Sure, there were "issues" with Milgram's experiment, eg, his conclusions were based on a minuscule data sample. In one experiment, out of 60 letters, 50 people responded to his challenge to forward the letter via their social network, but only three letters eventually reached their destination. A far greater number of people didn’t bother to participate in the experiment at all.

That said, the study does offer intriguing evidence that smaller communities, such as actors and mathematicians are densely connected by chains of personal or professional associations. (What's your Erdos number?" in honor of mathematician Paul Erdos, replaces "What's your sign?" as the pick up line of choice in math and science departments. Erdos is the Kevin Bacon of mathematics.)
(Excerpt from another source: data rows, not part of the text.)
(* ===== verification/MonitoringProps.v ===== *)
(** * Theorems on the metrics

    The series of the metrics are exactly the events that were recorded, for
    every client library that does what its documentation says; the address of
    the metrics server. *)

From S2P Require Import Prelude GoMonad Job Decimal RateLimit Json Monitoring.
From Stdlib Require Import Ascii.

(** ** Series *)

Definition sample_of (r : Registry) (name : string) (labels : list string) : Sample :=
  match r !! name with
  | Some f => default (initial (d_kind (fam_desc f)) (d_buckets (fam_desc f))) (fam_series f !! labels)
  | None => Count 0
  end.

(** The metric [name] exists, is of the kind [k] and has [n] labels. *)
Definition has (r : Registry) (name : string) (k : Kind) (n : nat) : Prop :=
  ∃ f, r !! name = Some f ∧ d_kind (fam_desc f) = k ∧ length (d_labels (fam_desc f)) = n.

Section change.
Context (valid : string → bool).

(** A change of a registered metric succeeds, changes one series, and keeps
    every metric. *)
Lemma change_ok r name k labels u :
  has r name k (length labels) → forallb valid labels = true →
  ∃ r', change valid name labels u r = (Ok tt, r') ∧
    (∀ name' labels', sample_of r' name' labels' =
      if bool_decide (name' = name ∧ labels' = labels) then apply_update u (sample_of r name labels)
      else sample_of r name' labels') ∧
    (∀ name' k' n', has r name' k' n' → has r' name' k' n').
Proof.
  intros (f & Hf & Hk & Hn) Hv. unfold change, mbind, M_bind, get. cbv beta iota.
  rewrite Hf, Hn, Nat.eqb_refl, Hv. simpl. eexists. split; [done|]. split.
  - intros name' labels'. unfold sample_of. destruct (decide (name' = name)) as [->|Hne].
    + rewrite lookup_insert_eq, Hf. simpl. destruct (decide (labels' = labels)) as [->|Hne].
      * by rewrite lookup_insert_eq, bool_decide_eq_true_2.
      * rewrite lookup_insert_ne by done. rewrite bool_decide_eq_false_2; [done|]. by intros [_ ->].
    + rewrite lookup_insert_ne by done. rewrite bool_decide_eq_false_2; [done|]. by intros [-> _].
  - intros name' k' n' (f' & Hf' & Hk' & Hn'). destruct (decide (name' = name)) as [->|Hne].
    + rewrite Hf in Hf'. simplify_eq. eexists. by rewrite lookup_insert_eq.
    + eexists. by rewrite lookup_insert_ne.
Qed.
End change.

(** ** Events *)

Inductive event : Type :=
  | Created (queue jobType : string)
  | Completed (queue jobType : string) (duration : Duration)
  | Failed (queue jobType : string) (duration : Duration)
  | Retried (queue jobType : string)
  | QueueIs (queue : string) (length : Z)
  | PausedIs (queue : string) (paused : bool)
  | ActiveIs (count : Z)
  | WorkerDid (workerID status : string)
  | WorkerHas (workerID : string) (count : Z)
  | UpFor (startTime now : Time).

(** The strings of an event, which become label values. *)
Definition texts_of (e : event) : list string :=
  match e with
  | Created q t | Completed q t _ | Failed q t _ | Retried q t | WorkerDid q t => [q; t]
  | QueueIs q _ | PausedIs q _ | WorkerHas q _ => [q]
  | ActiveIs _ | UpFor _ _ => []
  end.

(** The changes that an event makes. *)
Definition updates_of (e : event) : list (string * list string * Update) :=
  match e with
  | Created q t => [("taskqueue_jobs_created_total", [q; t], Inc)]
  | Completed q t d => [("taskqueue_jobs_completed_total", [q; t], Inc);
      ("taskqueue_job_duration_seconds", [q; t; "success"], Observe (Seconds d))]
  | Failed q t d => [("taskqueue_jobs_failed_total", [q; t], Inc);
      ("taskqueue_job_duration_seconds", [q; t; "failed"], Observe (Seconds d))]
  | Retried q t => [("taskqueue_jobs_retried_total", [q; t], Inc)]
  | QueueIs q n => [("taskqueue_queue_length", [q], Set_ (float64_of_int64 n))]
  | PausedIs q b => [("taskqueue_queue_paused", [q], Set_ (float64_of_int64 (if b then 1 else 0)))]
  | ActiveIs n => [("taskqueue_workers_active", [], Set_ (float64_of_int64 n))]
  | WorkerDid w st => [("taskqueue_worker_jobs_total", [w; st], Inc)]
  | WorkerHas w n => [("taskqueue_worker_jobs_current", [w], Set_ (float64_of_int64 n))]
  | UpFor t now => [("taskqueue_system_uptime_seconds", [], Set_ (Seconds (Sub now t)))]
  end.

(** The changes of one series, in their order. *)
Definition changes_of (name : string) (labels : list string) (es : list event) : list Update :=
  (filter (λ u, u.1 = (name, labels)) (es ≫= updates_of)).*2.

(** The names, kinds and numbers of labels of [GetMetrics]. *)
Definition families : list (string * Kind * nat) :=
  [("taskqueue_jobs_created_total", CounterVec, 2%nat); ("taskqueue_jobs_completed_total", CounterVec, 2%nat);
   ("taskqueue_jobs_failed_total", CounterVec, 2%nat); ("taskqueue_jobs_retried_total", CounterVec, 2%nat);
   ("taskqueue_job_duration_seconds", HistogramVec, 3%nat); ("taskqueue_queue_length", GaugeVec, 1%nat);
   ("taskqueue_queue_paused", GaugeVec, 1%nat); ("taskqueue_workers_active", Gauge, 0%nat);
   ("taskqueue_worker_jobs_total", CounterVec, 2%nat); ("taskqueue_worker_jobs_current", GaugeVec, 1%nat);
   ("taskqueue_system_uptime_seconds", Gauge, 0%nat)].

(** The upper bounds of the histogram: 0.1, 0.2, ..., 51.2. *)
Definition duration_bounds : list PrimFloat.float :=
  exponential float_tenth (float64_of_int64 2) 10.

(** Every metric is registered. *)
Definition complete (r : Registry) : Prop := Forall (λ x, has r x.1.1 x.1.2 x.2) families.

(** ** The methods *)

Section record.
Context {R : Type} `{Prometheus R}.

Definition record (m : option Metrics) (e : event) : M (Mon R) unit :=
  match e with
  | Created q t => RecordJobCreated m q t
  | Completed q t d => RecordJobCompleted m q t d
  | Failed q t d => RecordJobFailed m q t d
  | Retried q t => RecordJobRetried m q t
  | QueueIs q n => SetQueueLength m q n
  | PausedIs q b => SetQueuePaused m q b
  | ActiveIs n => SetWorkersActive m n
  | WorkerDid w st => RecordWorkerJob m w st
  | WorkerHas w n => SetWorkerJobsCurrent m w n
  | UpFor t now => UpdateSystemUptime m t now
  end.

Fixpoint record_all (m : option Metrics) (es : list event) : M (Mon R) unit :=
  match es with
  | [] => mret tt
  | e :: es => record m e ;; record_all m es
  end.

(** A process that gets the metrics before each of its events. *)
Fixpoint process (es : list event) : M (Mon R) unit :=
  match es with
  | [] => mret tt
  | e :: es => m ← GetMetrics; record m e ;; process es
  end.
End record.

(** The metrics that [GetMetrics] makes. *)
Definition the_metrics : Metrics :=
  mkMetrics "taskqueue_jobs_created_total" "taskqueue_jobs_completed_total" "taskqueue_jobs_failed_total"
    "taskqueue_jobs_retried_total" "taskqueue_job_duration_seconds" "taskqueue_queue_length"
    "taskqueue_queue_paused" "taskqueue_workers_active" "taskqueue_worker_jobs_total"
    "taskqueue_worker_jobs_current" "taskqueue_system_uptime_seconds".

Section laws.
Context {R : Type} `{HP : PrometheusLaws R}.
Implicit Types (r : R) (s : Mon R).

(** A change of a client's registry, as [change_ok] has it of the registry. *)
Lemma child_ok name k labels u s :
  has (registry (mo_registry s)) name k (length labels) → forallb valid_utf8 labels = true →
  ∃ s', child name labels u s = (Ok tt, s') ∧ mo_done s' = mo_done s ∧ mo_instance s' = mo_instance s ∧
    (∀ name' labels', sample_of (registry (mo_registry s')) name' labels' =
      if bool_decide (name' = name ∧ labels' = labels)
      then apply_update u (sample_of (registry (mo_registry s)) name labels)
      else sample_of (registry (mo_registry s)) name' labels') ∧
    (∀ name' k' n', has (registry (mo_registry s)) name' k' n' → has (registry (mo_registry s')) name' k' n').
Proof.
  intros Hh Hv. destruct (change_ok valid_utf8 _ _ _ _ u Hh Hv) as (r' & Hr & Hs & Hk).
  destruct (refines_run _ _ _ _ _ _ (law_series name labels u) Hr) as [H1 H2].
  eexists. split; [unfold child, on_registry; by rewrite H1|]. simpl. rewrite H2. done.
Qed.

(** The changes of an event, one after the other. *)
Fixpoint apply_all (us : list (string * list string * Update)) : M (Mon R) unit :=
  match us with
  | [] => mret tt
  | (name, labels, u) :: us => child name labels u ;; apply_all us
  end.

Lemma apply_all_app us1 us2 s : apply_all (us1 ++ us2) s = (apply_all us1 ;; apply_all us2) s.
Proof.
  revert s. induction us1 as [|[[name labels] u] us1 IH]; intros s; [done|]. simpl.
  unfold mbind, M_bind. destruct (child name labels u s) as [[[]|e|p] s']; [|done..]. apply IH.
Qed.

Lemma apply_all_one name labels u s : apply_all [(name, labels, u)] s = child name labels u s.
Proof. simpl. unfold mbind, M_bind. by destruct (child name labels u s) as [[[]|e|p] s']. Qed.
If that's the case, then there must be some advantage to a small world type of network, in order for it to be so prevalent. Fast forward to 1998, when a paper appeared by Duncan Watts and Steven Strogatz (he's on Twitter!) detailing a simple lattice network model (a regular network as opposed to a random network) they devised on the computer.

The network was "highly clustered" -- that is, each individual node was connected to each of its four nearest neighbors, by either a line or an edge.

So there were many, many short-range connections, which might be all well and good for the little nodal clusters who don't care to communicate with any nodes cast further afield in the network. But it made it very complicated and time-consuming for the more broad-minded, curious nodes to connect with a node on the other side of the network.

The culprit: a little something called minimum path length, which takes the average of path lengths between all possible pairs of nodes to determine, for instance, how long it might take for a signal to travel from a node on side of the network, to one on the other side. It's an indication of the network's efficiency. Here, you've got lots of local node connections with short path lengths, but the path lengths between pairs of distant nodes are very long.

Average all that out, and you get a minimum path length that is pretty long. Practically speaking, it becomes very inefficient and time-consuming to transmit a signal across a network, because it has to go through many, many short range connections before it can reach its goal. This is not the mark of a robust, efficient network. Any New Yorker who has taken the local 6 train from downtown to the Bronx during rush hour knows what I'm talking about, amirite? (It stops at Every. Frickin'. Station.) If you're lucky enough to squeeze onto the express train, you can cut your commute in half.

So, okay: we've identified a problem. Watts and Strogatz decided to see what would happen if they did a bit of creative rewiring, replacing just a few of the short-range connections with long-range connections to nodes that were further afield. This didn't affect the local clustering: you still had those little cliques. But it had a huge impact on the network's overall efficiency, cutting the minimum path length significantly. Now a signal didn't have to hop from one neighboring node to the next. It could take the express train instead of the local, thereby reaching its destination much more quickly.

That is the essence of a small world network: it defines that sweet spot between being too regular and too random, and the payoffs are immense. Plus, it's not just for social networking in terms of applications -- trivia games involving Kevin Bacon aside.

(This still ranks as one of my favorite commercials of all time.)

The US airline industry's network of flights is the quintessential small world network. Sure, we all like to moan about the inconvenience of connecting flights, but thanks to that small world organization, we can usually get from any city to another within two flights -- maybe three, for towns that are a bit more out of the way.

That's because you have a lot of small local connections and a few major highly connected hubs providing those critical longer connections. In the end, your minimum path length is greatly reduced as a result. Imagine what a pain it would be if you had to hop from one local airport to the next to get from Los Angeles to New York.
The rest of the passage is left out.